Casualmente mi sono caduti gli occhi sul cristo crocefisso in un bel bassorilievo di metallo dalla parte destra della parete di fondo della cappellina; m'è sembrato che avesse come un sussulto di impazienza contro i chiodi conficcati, ha socchiuso gli occhi nel balenio di un sorriso...è stato un attimo.

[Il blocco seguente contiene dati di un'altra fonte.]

(* ===== verification/Bytes.v ===== *)
(** * Bytes and little-endian integers

    Bytes are [Byte.byte], so a buffer needs no well-formedness hypothesis.
    [write_le] and [read_le] are the loops of the wire writer and reader
    (rpc.h, [writer::integer] and [reader::integer]): the byte at index [i] holds
    bits [8*i .. 8*i+7] of the integer. *)

From Stdlib Require Import ZArith Lia Strings.Byte.
From stdpp Require Import base list.
From S2P Require Import Prelude.

#[export] Instance byte_eq_decision : EqDecision byte := Byte.byte_eq_dec.

(** ** Bytes as integers *)

Definition bval (b : byte) : Z := Z.of_N (Byte.to_N b).

Definition bof (z : Z) : byte :=
  match Byte.of_N (Z.to_N (z mod u8_modulus)) with
  | Some b => b
  | None => x00
  end.

Lemma bval_range b : 0 <= bval b < u8_modulus.
Proof.
  unfold bval, u8_modulus. pose proof (Byte.to_N_bounded b). lia.
Qed.

Lemma bof_bval b : bof (bval b) = b.
Proof.
  unfold bof. rewrite Z.mod_small by apply bval_range.
  unfold bval. by rewrite N2Z.id, Byte.of_to_N.
Qed.

Lemma bval_bof z : bval (bof z) = z mod u8_modulus.
Proof.
  unfold bof, bval.
  pose proof (Z.mod_pos_bound z u8_modulus eq_refl) as Hb.
  destruct (Byte.of_N (Z.to_N (z mod u8_modulus))) as [b|] eqn:E.
  - apply Byte.to_of_N in E. rewrite E. lia.
  - apply Byte.of_N_None_iff in E. unfold u8_modulus in *. lia.
Qed.

Lemma bval_inj b1 b2 : bval b1 = bval b2 -> b1 = b2.
Proof. intros H. by rewrite <- (bof_bval b1), <- (bof_bval b2), H. Qed.

(** ** Little-endian integers *)

(** [for (i = 0; i < n; ++i) push_back((uint8_t)(number >> (i * 8)))] *)
Definition write_le (n : nat) (number : Z) : list byte :=
  map (fun i => bof (Z.shiftr number (Z.of_nat i * 8))) (seq 0 n).

(** [for (i = 0; i < n; ++i) result |= (UInt)current[i] << (i * 8)], the loop
    started at index [i] with accumulator [acc]. *)
Fixpoint read_le_loop (i : nat) (acc : Z) (current : list byte) : Z :=
  match current with
  | [] => acc
  | b :: current' =>
      read_le_loop (S i) (Z.lor acc (Z.shiftl (bval b) (Z.of_nat i * 8))) current'
  end.

Definition read_le (current : list byte) : Z := read_le_loop 0 0 current.

Lemma length_write_le n z : length (write_le n z) = n.
Proof. unfold write_le. by rewrite length_map, length_seq. Qed.

Lemma zlen_write_le n z : zlen (write_le n z) = Z.of_nat n.
Proof. unfold zlen. by rewrite length_write_le. Qed.
#[export] Hint Rewrite zlen_write_le : bridge.

(** The low [n] bytes, peeled from the front. *)
Lemma write_le_S n z :
  write_le (S n) z = bof z :: write_le n (Z.shiftr z 8).
Proof.
  unfold write_le. simpl. f_equal.
  rewrite <- seq_shift, map_map. apply map_ext. intros i.
  f_equal. rewrite Z.shiftr_shiftr by lia. f_equal. lia.
Qed.

(** The reader's accumulator in closed form. *)
Fixpoint le_value (current : list byte) : Z :=
  match current with
  | [] => 0
  | b :: current' => bval b + u8_modulus * le_value current'
  end.

Lemma le_value_nonneg l : 0 <= le_value l.
Proof.
  induction l as [|b l IH]; simpl; [lia|].
  pose proof (bval_range b). unfold u8_modulus in *. lia.
Qed.

Lemma lor_disjoint_add a b k :
  0 <= k -> 0 <= a < 2 ^ k -> Z.lor a (Z.shiftl b k) = a + b * 2 ^ k.
Proof.
  intros Hk Ha. rewrite Z.shiftl_mul_pow2 by lia.
  rewrite <- Z.add_lor_land.
  replace (Z.land a (b * 2 ^ k)) with 0; [lia|].
  apply Z.bits_inj'. intros m Hm. rewrite Z.bits_0, Z.land_spec.
  destruct (Z.ltb_spec m k).
  - rewrite (Z.mul_pow2_bits_low b k m) by lia. by rewrite andb_false_r.
  - assert (Z.testbit a m = false) as ->; [|done].
    destruct (Z.eqb_spec a 0) as [->|]; [apply Z.bits_0|].
    apply Z.bits_above_log2; [lia|].
    assert (Z.log2 a < k) by (apply Z.log2_lt_pow2; lia). lia.
Qed.

Lemma read_le_loop_value l : forall i acc,
  0 <= acc < 2 ^ (Z.of_nat i * 8) ->
  read_le_loop i acc l = acc + 2 ^ (Z.of_nat i * 8) * le_value l.
Proof.
  induction l as [|b l IH]; intros i acc Hacc; simpl; [lia|].
  pose proof (bval_range b) as Hb. unfold u8_modulus in *.
  rewrite lor_disjoint_add by lia.
  assert (2 ^ (Z.of_nat (S i) * 8) = 2 ^ (Z.of_nat i * 8) * 2 ^ 8) as Hpow
    by (rewrite <- Z.pow_add_r by lia; f_equal; lia).
  rewrite IH; rewrite Hpow; [unfold u8_modulus; ring|].
  set (P := 2 ^ (Z.of_nat i * 8)) in *.
  change (2 ^ 8) with 256 in *. assert (0 <= P) by lia.
  assert (0 <= bval b * P <= 255 * P); [|lia].
  split; [apply Z.mul_nonneg_nonneg|apply Z.mul_le_mono_nonneg_r]; lia.
Qed.

Lemma read_le_value l : read_le l = le_value l.
Proof. unfold read_le. rewrite read_le_loop_value by done. simpl. lia. Qed.

Lemma le_value_write_le n : forall z,
  0 <= z -> le_value (write_le n z) = z mod 2 ^ (Z.of_nat n * 8).
Proof.
  induction n as [|n IH]; intros z Hz.
  - by rewrite Z.mod_1_r.
  - rewrite write_le_S. simpl le_value.
    rewrite IH by (by apply Z.shiftr_nonneg).
    rewrite bval_bof, Z.shiftr_div_pow2 by lia. unfold u8_modulus.
    replace (Z.of_nat (S n) * 8) with (8 + Z.of_nat n * 8) by lia.
    rewrite Z.pow_add_r by lia.
    rewrite Z.rem_mul_r by lia. lia.
Qed.

Lemma read_write_le n z :
  0 <= z < 2 ^ (Z.of_nat n * 8) -> read_le (write_le n z) = z.
Proof.
  intros Hz. rewrite read_le_value, le_value_write_le by lia.
  by apply Z.mod_small.
Qed.

Lemma le_value_range l : 0 <= le_value l < 2 ^ (zlen l * 8).
Proof.
  induction l as [|b l IH]; [done|].
  rewrite zlen_cons. pose proof (bval_range b). unfold u8_modulus in *.
  replace ((1 + zlen l) * 8) with (8 + zlen l * 8) by lia.
  pose proof (zlen_nonneg l).
  rewrite Z.pow_add_r by lia. simpl le_value. unfold u8_modulus.
  change (2 ^ 8) with 256 in *. lia.
Qed.

Lemma read_le_range l : 0 <= read_le l < 2 ^ (zlen l * 8).
Proof. rewrite read_le_value. apply le_value_range. Qed.

Lemma write_read_le l : write_le (length l) (read_le l) = l.
Proof.
  rewrite read_le_value. induction l as [|b l IH]; [done|].
  pose proof (bval_range b) as Hb. simpl length.
  rewrite write_le_S. simpl le_value. f_equal.
  - apply bval_inj. rewrite bval_bof.
    replace (bval b + u8_modulus * le_value l)
      with (bval b + le_value l * u8_modulus) by lia.
    rewrite Z.mod_add by (unfold u8_modulus; lia). by apply Z.mod_small.
  - rewrite <- IH at 3. f_equal.
    rewrite Z.shiftr_div_pow2 by lia. unfold u8_modulus in *.
    symmetry. apply (Z.div_unique _ _ _ (bval b)); [left; lia|lia].
Qed.

(** Clients use the lemmas above, never the loops. *)
#[global] Opaque write_le read_le.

Una volta rotto il ghiaccio ha parlato un secondo signore ricordando gli anni novanta dell'Istituto Tecnico Commerciale Einstein di Firenze, quando Franco per una lunga serie di anni scolastici aveva portato il soffio della sua poesia all'interno di una comunità di mille studenti e 100 insegnanti con rappresntazioni fantastiche fatte dagli studenti da lui preparati, insieme a Donata e Umberto: la poeticità del "Risveglio di Primavera" di Vedekind al teatro Niccolini di Firenze, la "Trilogia del Risveglio di Primavera" di Carlo Goldoni al teatro Cestello, "La contenibile ascesa di Arturo Ui" al Teatro Studio di Scandicci. E' stato letto un brano della lettera di addio del Preside, al momento di lasciare la direzione di quella scuola, in cui tra le altre cose scriveva: "Ma come potrò dimenticare il "Sogno di una notte di mezza estate" - giugno 1987 - sul prato della scuola, con l'immenso telone, al chiarore della luna, con lo sfondo della palestra in costruzione, la musica di Haendel, il laghetto con i folletti, la danza dei noastri, i fiori di luce delle veneziane e, al centro, gli innamorati, tutti vestiti di bianco". Star bene a scuola: questo ha significato Franco per tanti studenti e per gli insegnanti, in quegli anni particolarmente impegnati nell'apertura della scuola ai venti di riforma che soffiavano con più veemenza di oggi. Barbabianca era presente alla rappresentazione di quel "sogno" e quella rievocazione gli ha attraversato l'anima con l'intensità d'una scarica elettrica.
Si è fatto avanti poi un giovane attore, bello e bruno, che non è riuscito a citare il pezzo della "Tempesta" di Shakespeare al quale voleva legare il ricordo della grande affinità e ammirazione che legava lui a Franco. I singulti gli hanno troncato la parola in gola. E mi dispiace da morire non potere qui riferire il brano shakespiriano. Tra parentesi ricordo quando fui sentimentalmente travolto da "La Tempesta" regia Streler rappresentata qui alla Pergola di Firenze, many years ago..
E' la volta poi di un giovane attore magro ed evanescente che ci dice" da Franco non ho imparato a recitare per la pochezza dei miei mezzi espressivi, ma ho imparato a vivere". (Lo abbraccio mentalmente). Infine un vecchio attore poveramente vestito racconta di aver vissuto l'ultima recita di Franco, già condannato dalla malattia, instancabile come sempre, generoso come non mai.
E poi la soddisfazione di salutare Atina Cenci, presente in mezzo agli altri, materna consolatrice di Pamela Villoresi visibilmente commossa, per non dire affranta. Io sono un grande ammiratore di Pamela e Atina e mi ha fatto doppio piacere constatare che Franco, umile, anche se grande, attore, era apprezzato stimato e amato da attrici di questa valenza professionale e di così profonda umanità.